As I put down the phone, turned off the movie, and cleaned up my work space last night, I thought about how wildly urging God has been His pursuit of me: every time I turn around it's as though I see the synchronicity, the overall coming together, of everything in my life thus far. The way the darkness has amplified the light, even though I never really trusted that I would. The way art has come into my life and changed everything about it, the way the intuition of my heart has done my soul so much more good than the knowledge in my mind.
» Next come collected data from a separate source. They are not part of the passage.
(* ===== verification/LogSession.v ===== *)
(** The actor that owns the log sessions (nyanpasu-logging, session.rs): leases,
    slots with one index each, refresh tasks, and the reaping of what is idle.

    Messages are handled one at a time, so a handler is a function on the state
    of the actor.  What it draws from outside, the readings of the clock in
    their order and fresh identifiers, is its argument [Inputs].  A reply port is
    a number, and the replies are recorded in the order they are sent.  A task
    holds the work of its slot until its [Done] message is handled.  [None] is a
    panic. *)
From stdpp Require Import base gmap strings list sets.
From S2P Require Import Prelude Text Metadata Health Capability LogIndex LogPage.
From Stdlib Require Import ZArith Lia.

Definition LEASE : Z := 45000.
Definition GRACE : Z := 30000.
Definition MAX_SESSIONS : nat := 16.
Definition MAX_SLOTS : nat := 4.

Section actor.
Context {LC : LineCodec} {IN : Interner} {RT : RowText}.

Record Session := mkSession {
  se_owner : string;
  se_request : string;
  se_file : string;
  se_expires : Z;
}.

(** A running refresh: the work it took, its query and its reply port. *)
Record Task := mkTask { ta_work : Work; ta_query : QueryLogs; ta_reply : option nat }.

Record Slot := mkSlot {
  sl_work : option Work;
  sl_task : option Task;
  sl_page : LogPage;
  sl_idle : option Z;
}.

Inductive Reply :=
| ROpen (r : result LogSession LogError)
| RQuery (r : result LogPage LogError)
| RClose (r : result unit LogError).

Record State := mkState {
  st_sessions : gmap string Session;
  st_slots : gmap string Slot;
  (** When the next [Tick] is due. *)
  st_timer : option Z;
  st_replies : list (nat * Reply);
}.

(** [pre_start]. *)
Definition state_new : State := mkState ∅ ∅ None [].

Inductive Message :=
| Open (owner : string) (request : OpenLogs) (reply : nat)
| Query (owner : string) (request : QueryLogs) (reply : nat)
| Close (owner session : string) (reply : nat)
| Done (file : string) (outcome : result (Work * result LogPage LogError) LogError) (reply : option nat)
| Tick.

Record Inputs := mkInputs {
  in_reap : Z;       (* the first [reap] *)
  in_now : Z;        (* [now] of the handler *)
  in_reap2 : Z;      (* the second [reap], of [Close] and [Done] *)
  in_schedule : Z;   (* [schedule] *)
  in_session : string;
  in_generation : string;
}.

Definition send (port : nat) (r : Reply) (st : State) : State :=
  mkState (st_sessions st) (st_slots st) (st_timer st) (st_replies st ++ [(port, r)]).
Definition send_opt (port : option nat) (r : Reply) (st : State) : State :=
  if port is Some p then send p r st else st.
Definition set_sessions (m : gmap string Session) (st : State) : State :=
  mkState m (st_slots st) (st_timer st) (st_replies st).
Definition set_slots (m : gmap string Slot) (st : State) : State :=
  mkState (st_sessions st) m (st_timer st) (st_replies st).

(** [self.sessions.values().any(|s| &s.file == file)]. *)
Definition in_use (file : string) (sessions : gmap string Session) : bool :=
  bool_decide (map_Exists (λ _ s, se_file s = file) sessions).

(** The entry of [expired] for a file: the latest of the leases that ran out. *)
Definition expired_at (now : Z) (file : string) (sessions : gmap string Session) : option Z :=
  foldr (λ '(_, s) acc,
    if (se_expires s <=? now)%Z && String.eqb (se_file s) file
    then Some (if acc is Some e then Z.max e (se_expires s) else se_expires s)
    else acc) None (map_to_list sessions).

(** The slots [reap] retains. *)
Definition slot_kept (now : Z) (slot : Slot) : bool :=
  (if sl_task slot is Some _ then true else false)
  || (if sl_idle slot is Some at_ then now <? at_ + GRACE else true)%Z.

(** [State::reap]. *)
Definition reap (now : Z) (st : State) : State :=
  let sessions := filter (λ p, now < se_expires p.2)%Z (st_sessions st) in
  let mark file slot :=
    mkSlot (sl_work slot) (sl_task slot) (sl_page slot)
      (if in_use file sessions then None
       else match sl_idle slot with
            | None => Some (default now (expired_at now file (st_sessions st)))
            | at_ => at_
            end) in
  let slots := map_imap (λ file slot, Some (mark file slot)) (st_slots st) in
  mkState sessions
    (filter (λ p, slot_kept now p.2 = true) slots)
    (st_timer st) (st_replies st).

(** The deadlines the actor wakes up for. *)
Definition deadlines (st : State) : list Z :=
  ((λ p, se_expires p.2) <$> map_to_list (st_sessions st))
  ++ omap (λ p, if sl_task p.2 is Some _ then None else (λ t, t + GRACE)%Z <$> sl_idle p.2)
       (map_to_list (st_slots st)).

Fixpoint list_min (l : list Z) : option Z :=
  match l with
  | [] => None
  | x :: l' => Some (if list_min l' is Some m then Z.min x m else x)
  end.

(** [State::schedule]. *)
Definition schedule (now : Z) (st : State) : State :=
  mkState (st_sessions st) (st_slots st)
    ((λ at_, now + Z.max 1 (Z.max 0 (at_ - now)))%Z <$> list_min (deadlines st)) (st_replies st).

(** [State::launch]. *)
Definition launch (file : string) (query : QueryLogs) (reply : option nat) (st : State) : option State :=
  slot ← st_slots st !! file;
  Some match sl_work slot with
       | None =>
           let p := sl_page slot in
           send_opt reply
             (RQuery (Ok (mkPage [] (pg_cursor p) (pg_head p) (pg_start p) (pg_file p) true (pg_more p) (pg_partial p)
                            (pg_malformed p) (pg_truncated p) (pg_indexed_bytes p) (pg_file_bytes p)))) st
       | Some work =>
           set_slots (<[file := mkSlot None (Some (mkTask work query reply)) (sl_page slot) (sl_idle slot)]>
                        (st_slots st)) st
       end.

(** The query of a refresh nobody asked for. *)
Definition default_query (session : string) : QueryLogs := mkQuery session filter_default Latest None 200.

(** The arm of [Open]. *)
Definition on_open (i : Inputs) (owner : string) (request : OpenLogs) (reply : nat) (st : State) : option State :=
  let file := default "" (ol_file request) in
  let same p := se_owner (p.2 : Session) = owner ∧ se_request (p.2 : Session) = ol_request_id request in
  match map_to_list (filter same (st_sessions st)) with
  | (id, session) :: _ =>
      Some (if negb (String.eqb (se_file session) file)
            then send reply (ROpen (Err InvalidRequest)) st
            else send reply (ROpen (Ok (mkLogSession id LEASE)))
                   (set_sessions (<[id := mkSession (se_owner session) (se_request session) (se_file session)
                                            (in_now i + LEASE)]> (st_sessions st)) st))
  | [] =>
      if (MAX_SESSIONS <=? size (st_sessions st))%nat
         || (negb (bool_decide (is_Some (st_slots st !! file))) && (MAX_SLOTS <=? size (st_slots st))%nat)
      then Some (send reply (ROpen (Err Limit)) st)
      else
        let id := in_session i in
        let session := mkSession owner (ol_request_id request) file (in_now i + LEASE) in
        let slot := match st_slots st !! file with
                    | Some slot => mkSlot (sl_work slot) (sl_task slot) (sl_page slot) None
                    | None => mkSlot (Some (work_new (in_generation i))) None empty_page None
                    end in
        let st := send reply (ROpen (Ok (mkLogSession id LEASE)))
                    (set_slots (<[file := slot]> (st_slots st))
                       (set_sessions (<[id := session]> (st_sessions st)) st)) in
        if sl_task slot is Some _ then Some st else launch file (default_query id) None st
  end.

(** The arm of [Query]. *)
Definition on_query (i : Inputs) (owner : string) (request : QueryLogs) (reply : nat) (st : State) : option State :=
  match st_sessions st !! ql_session request with
  | Some session =>
      if String.eqb (se_owner session) owner then
        let session := mkSession (se_owner session) (se_request session) (se_file session) (in_now i + LEASE) in
        launch (se_file session) request (Some reply)
          (set_sessions (<[ql_session request := session]> (st_sessions st)) st)
      else Some (send reply (RQuery (Err SessionExpired)) st)
  | None => Some (send reply (RQuery (Err SessionExpired)) st)
  end.

(** The arm of [Close]. *)
Definition on_close (i : Inputs) (owner id : string) (reply : nat) (st : State) : State :=
  let foreign := match st_sessions st !! id with
                 | Some s => negb (String.eqb (se_owner s) owner)
                 | None => false
                 end in
  if foreign then send reply (RClose (Err SessionExpired)) st
  else send reply (RClose (Ok ())) (reap (in_reap2 i) (set_sessions (delete id (st_sessions st)) st)).

(** The arm of [Done]. *)
Definition on_done (i : Inputs) (file : string) (outcome : result (Work * result LogPage LogError) LogError)
    (reply : option nat) (st : State) : option State :=
  match st_slots st !! file with
  | None => Some (reap (in_reap2 i) st)
  | Some slot =>
      match outcome with
      | Ok (work, Err error) =>
          Some (send_opt reply (RQuery (Err error))
                  (set_slots (<[file := mkSlot (Some work) None (sl_page slot) (sl_idle slot)]> (st_slots st)) st))
      | Ok (work, Ok page) =>
          let kept := mkPage [] (pg_cursor page) (pg_head page) (pg_start page) (pg_file page) (pg_building page)
                        (pg_more page) (pg_partial page) (pg_malformed page) (pg_truncated page)
                        (pg_indexed_bytes page) (pg_file_bytes page) in
          let st := send_opt reply (RQuery (Ok page))
                      (set_slots (<[file := mkSlot (Some work) None kept (sl_idle slot)]> (st_slots st)) st) in
          st ← (if pg_building page && in_use file (st_sessions st)
                then launch file (default_query "") None st else Some st);
          Some (reap (in_reap2 i) st)
      | Err error =>
          Some (reap (in_reap2 i)
                  (send_opt reply (RQuery (Err error))
                     (set_slots (<[file := mkSlot (Some (work_new (in_generation i))) None empty_page (sl_idle slot)]>
                                   (st_slots st)) st)))
      end
  end.

(** [LogsActor::handle]. *)
Definition handle (i : Inputs) (m : Message) (st : State) : option State :=
  let st := reap (in_reap i) st in
  st ← match m with
       | Open owner request reply => on_open i owner request reply st
       | Query owner request reply => on_query i owner request reply st
       | Close owner id reply => Some (on_close i owner id reply st)
       | Done file outcome reply => on_done i file outcome reply st
       | Tick => Some st
       end;
  Some (schedule (in_schedule i) st).

(** [post_stop]: the tasks are waited for, and their answers are dropped. *)
Definition post_stop (st : State) : State := mkState ∅ ∅ None (st_replies st).

(** What [LogsClient] refuses before the actor is asked. *)
Definition open_refused (owner : string) (request : OpenLogs) (catalog : result (list LogFileInfo) LogError) :
    option LogError :=
  if String.eqb owner "" || (128 <? String.length owner)%nat
     || String.eqb (ol_request_id request) "" || (128 <? String.length (ol_request_id request))%nat
  then Some InvalidRequest
  else match ol_file request with
       | None => None
       | Some file =>
           match catalog with
           | Err e => Some e
           | Ok files => if existsb (λ f, String.eqb (fi_id f) file) files then None else Some FileGone
           end
       end.
Definition query_refused (request : QueryLogs) : bool :=
  negb (filter_valid (ql_filter request)) || (ql_limit request =? 0)%Z || (MAX_PAGE <? ql_limit request)%Z.
End actor.
(** C26: a shutdown is final: from the moment the first protocol's latch is down,
    its start, stop and check answer that the service is shutting down and change
    nothing; once the control plane's latch is down too, every submission is
    refused without touching it, and whatever step the service takes, both
    latches stay down and no operation begins but a shutdown. *)
Theorem shutdown_is_latched (settings : LocalIpcSettings) (s s' : Service (Q:=Q))
    (Hclosing : sv_closing s = true) (Hstep : svc_step settings s s') :
  (∀ infos t path, service_start self infos t path s = (Err SHUTTING_DOWN, s))
  ∧ service_stop self s = (Err SHUTTING_DOWN, s)
  ∧ (∀ slot infos t file, service_check slot infos t file s = (Err (op_plain SHUTTING_DOWN), s))
  ∧ sv_closing s' = true
  ∧ (ct_closing (sv_control s) = true →
      only_shutdown (sv_control s) (sv_control s')
      ∧ ∀ infos request, ∃ e s1, submit_v2 settings infos request s = (Err e, s1) ∧ sv_control s1 = sv_control s).
Proof.
  assert (Hget : ∀ A (k : bool → M Service A), bind (gets sv_closing) k s = k true s)
    by (intros A k; unfold bind, gets; by rewrite Hclosing).
  split_and!; [intros; apply Hget|apply Hget|intros; apply Hget| |].
  - by eapply svc_step_latched.
  - intros Hcc. split; [by eapply svc_step_latched|intros; by apply submit_v2_closing].
Qed.

(** * Submitting and asking *)
Lemma submit_registered settings id command c h c' :
  submit settings id command c = (Ok h, c') →
  oh_id h = id ∧ is_Some (rg_operations (ct_registry c') !! id)
  ∧ (is_Some (rg_operations (ct_registry c) !! id) → oh_newly_admitted h = false ∧ ct_registry c' = ct_registry c).
Proof.
  unfold submit. destruct (ct_closing c); [done|]. unfold registry_admit.
  destruct (rg_operations (ct_registry c) !! id) as [ex|] eqn:Eid.
  - destruct (String.eqb _ _); [|done]. intros [= <- <-]. cbn. rewrite Eid. eauto.
  - destruct (try_send _ _) as [[e|] p]; [done|]. intros [= <- <-]. cbn. rewrite lookup_insert_eq. split_and!; [done|eauto|].
    by intros [].
Qed.
Definition start_with : M W (result unit CommandError) :=
  status <-? svc_status ;;
  match status with
  | NotInstalled => ret (Err ServiceNotInstalled)
  | SvcRunning => ret (Err ServiceAlreadyRunning)
  | SvcStopped _ =>
      _ <-? io_of manager_start ;;
      sleep_secs 3 ;;; confirm is_running "service start failed"
  end.

(** The processes the fallback kills, in the order they are listed. *)
Definition is_service_process (p : Z * option string) : bool :=
  match p.2 with Some cwd => contains APP_NAME cwd && negb (p.1 =? current_pid)%Z | None => false end.
Fixpoint kill_all (ps : list (Z * option string)) : M W unit :=
  match ps with
  | [] => ret ()
  | p :: ps => (if is_service_process p then kill p.1 else ret ()) ;;; kill_all ps
  end.

(** [stop_running_service]. *)
Definition stop_running_service : M W (result unit CommandError) :=
  r <- stop_within ;;
  match r with
  | Some r => ret (res_map_err OtherFailed r)
  | None => ps <- processes ;; kill_all ps ;;; ret (Ok ())
  end.

(** [stop_impl] with it. *)
Definition stop_with : M W (result unit CommandError) :=
  status <-? svc_status ;;
  match status with
  | NotInstalled => ret (Err ServiceNotInstalled)
  | SvcStopped _ => ret (Err ServiceAlreadyStopped)
  | SvcRunning =>
      _ <-? stop_running_service ;;
      sleep_secs 3 ;;; confirm is_stopped "service stop failed"
  end.

Definition restart_with : M W (result unit CommandError) :=
  status <-? svc_status ;;
  match status with
  | NotInstalled => ret (Err ServiceNotInstalled)
  | SvcStopped _ =>
      _ <-? io_of manager_start ;;
      sleep_secs 3 ;;; confirm is_running "service restart failed"
  | SvcRunning =>
      _ <-? io_of manager_stop ;;
      sleep_secs 3 ;;;
      (_ <-? io_of manager_start ;;
       sleep_secs 3 ;;; confirm is_running "service restart failed")
  end.

Definition uninstall_with : M W (result unit CommandError) :=
  status <-? svc_status ;;
  match status with
  | NotInstalled => ret (Err ServiceNotInstalled)
  | SvcStopped _ =>
      _ <-? io_of manager_uninstall ;; confirm is_not_installed "service uninstall failed"
  | SvcRunning =>
      _ <-? io_of manager_stop ;;
      sleep_secs 5 ;;;
      (_ <-? io_of manager_uninstall ;; confirm is_not_installed "service uninstall failed")
  end.

(** * install.rs *)

Definition ensure_dir (p : string) : M W (result unit CommandError) :=
  found <- path_there p ;; if (found : bool) then ret (Ok ()) else io_of (create_dirs p).

(** The program the service is installed with; [EXE_SUFFIX] is empty. *)
Definition installed_program : string :=
  match platform with Linux => "/usr/bin/" +:+ APP_NAME | MacOS => service_data_dir +:+ "/" +:+ APP_NAME end.

Definition copy_binary (service_binary : string) : M W (result unit CommandError) :=
  current <-? io_of current_exe ;;
  if String.eqb current service_binary then ret (Ok ()) else io_of (copy_file current service_binary).

(** [is_user_in_nyanpasu_group]: the group is looked for in the text of the user's
    groups, or the user in that of the group. *)
Definition is_user_in_nyanpasu_group (user : string) : M W bool :=
  match platform with
  | Linux => groups <- user_groups user ;; ret (contains NYANPASU_USER_GROUP groups)
  | MacOS => listing <- group_listing ;; ret (match listing with Some text => contains user text | None => false end)
  end.

Definition ensure_group (user : string) : M W (result unit CommandError) :=
  found <- group_exists ;;
  _ <-? (if (found : bool) then ret (Ok ()) else other_of create_group) ;;
  (inside <- is_user_in_nyanpasu_group user ;;
   if (inside : bool) then ret (Ok ()) else other_of (add_user_to_group user)).

Definition install_with (ctx : InstallCommand) : M W (result unit CommandError) :=
  status <-? svc_status ;;
  match status with
  | NotInstalled =>
      _ <-? ensure_dir service_data_dir ;;
      _ <-? ensure_dir service_config_dir ;;
      _ <-? copy_binary installed_program ;;
      _ <-? ensure_group (ins_user ctx) ;;
      (home <- home_var ;;
       let envs := match home with Some h => [("HOME", h)] | None => [] end in
       _ <-? io_of (manager_install
                      (build_install_ctx SERVICE_LABEL (mkInstallPaths installed_program service_data_dir) ctx envs)) ;;
       status <-? svc_status ;;
       ret (if is_not_installed status then Err (OtherFailed "Service install failed") else Ok ()))
  | _ => ret (Err ServiceAlreadyInstalled)
  end.

(** * update.rs *)

Inductive UpdatePlan := Seed | ReplaceOffline | StopReplaceStart | UpToDate.
#[export] Instance UpdatePlan_eq_dec : EqDecision UpdatePlan.
Proof. solve_decision. Defined.

End commands.

(** The order of [semver::Version], on the texts a version parses from. *)
Class VersionOrder := {
  Version : Type;
  version_parse : string → option Version;
  version_lt : Version → Version → bool;
}.

Section update.
Context {W : Type} {SH : ServiceHost W} {VO : VersionOrder}.

(** [plan_update]. *)
Definition plan_update (binary_exists : bool) (source : Version) (installed : option Version) : UpdatePlan :=
  if negb binary_exists then Seed
  else match installed with
       | None => ReplaceOffline
       | Some installed => if version_lt installed source then StopReplaceStart else UpToDate
       end.

(** [source_path]. *)
Definition source_path (explicit : option string) : M W (result string CommandError) :=
  match explicit with Some path => ret (Ok path) | None => io_of current_exe end.

(** The binary an update replaces. *)
Definition update_target : string := service_data_dir +:+ "/" +:+ APP_NAME.

Definition copy_source (explicit : option string) : M W (result unit CommandError) :=
  source <-? source_path explicit ;; io_of (copy_file source update_target).

(** [start] and [stop] with the manager they fetch. *)
Definition with_manager (m : M W (result unit CommandError)) : M W (result unit CommandError) :=
  _ <-? other_of get_service_manager ;; m.

(** [update]; [None] is the panic on a version that does not parse.  What
    [--check] prints is the plan. *)
Definition update (client_version : Version) (ctx : UpdateCommand) : M W (option (result UpdatePlan CommandError)) :=
  source_there <- (match up_from ctx with Some from => path_there from | None => ret true end) ;;
  if negb source_there
  then ret (Some (Err (OtherFailed ("update source does not exist: " +:+ default "" (up_from ctx)))))
  else
    binary_exists <- path_there update_target ;;
    answer <- (if (binary_exists : bool) then server_version else ret None) ;;
    match (match answer with Some text => Some <$> version_parse text | None => Some None end) with
    | None => ret None
    | Some installed =>
        let plan := plan_update binary_exists client_version installed in
        if up_check ctx then r <- source_path (up_from ctx) ;; ret (Some (res_map (λ _, plan) r))
        else
          r <- match plan with
               | Seed | ReplaceOffline => copy_source (up_from ctx)
               | StopReplaceStart =>
                   _ <-? with_manager stop_with ;;
                   _ <-? copy_source (up_from ctx) ;;
                   with_manager start_with
               | UpToDate => ret (Ok ())
               end ;;
          ret (Some (res_map (λ _, plan) r))
    end.

(** * status.rs *)

Inductive ReportedStatus := RepNotInstalled | RepStopped | RepRunning.
#[export] Instance ReportedStatus_eq_dec : EqDecision ReportedStatus.
Proof. solve_decision. Defined.

Definition map_service_status (s : ServiceStatus) : ReportedStatus :=
  match s with NotInstalled => RepNotInstalled | SvcStopped _ => RepStopped | SvcRunning => RepRunning end.

(** [status_with]: what is printed, and the outcome.  [server_version] stands
    for the status of the server, which must come within three seconds. *)
Definition status_with (ctx : StatusCommand) :
    M W (result (ReportedStatus * option string) CommandError * result unit CommandError) :=
  r <- (if stc_skip_service_check ctx then ret (Ok SvcRunning) else svc_status) ;;
  match r with
  | Err e => ret (Err e, Err e)
  | Ok status =>
      info <- (match map_service_status status with
               | RepRunning =>
                   server <- server_version ;;
                   ret (match server with Some v => (RepRunning, Some v) | None => (RepStopped, None) end)
               | other => ret (other, None)
               end) ;;
      ret (Ok info,
           if stc_exit_code ctx
           then match info.1 with
                | RepRunning => Ok ()
                | RepStopped => Err ServiceAlreadyStopped
                | RepNotInstalled => Err ServiceNotInstalled
                end
           else Ok ())
  end.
I've only been to Glacier once; I was just passing through on a train on my way to Washington state two years ago. I saved my money and quit my job and did some traveling before I went to South America, and at the time, I'll be honest, I was scared. I doubted myself a lot, for leaving what I could clearly see before me was a secure life. There was something wonderful about it, of course, but there was something scary, and there was still guilt, shame, fear inside of me. I also didn't know God, and, in hindsight, I didn't really know myself. I knew what I had been. But it's not the same thing, I now see. I have become something new.

I have had to learn a lot over the past few years about what it means to forgive. What if I did that? What if anything that caused me shame, pain, guilt, sadness, lostness, was released? Then what? Then what vision would I have, what would I be able to see? What could life be like if I were free?
 
There are words in the picture which will emerge more clearly: you are fearfully and wonderfully made. It is a line from the book of Psalms, and I thought it would be perfect for a new baby. 

You are fearfully and wonderfully made. You are so inherently important. You haven't even done a single thing with your life and mommy and daddy love you so much with a love from which you can never, ever be separated, no matter what you ever do. What if you remember that love from the cradle to the grave, and you have the courage to remind others? 

What if that's the purpose of your life, and that's enough.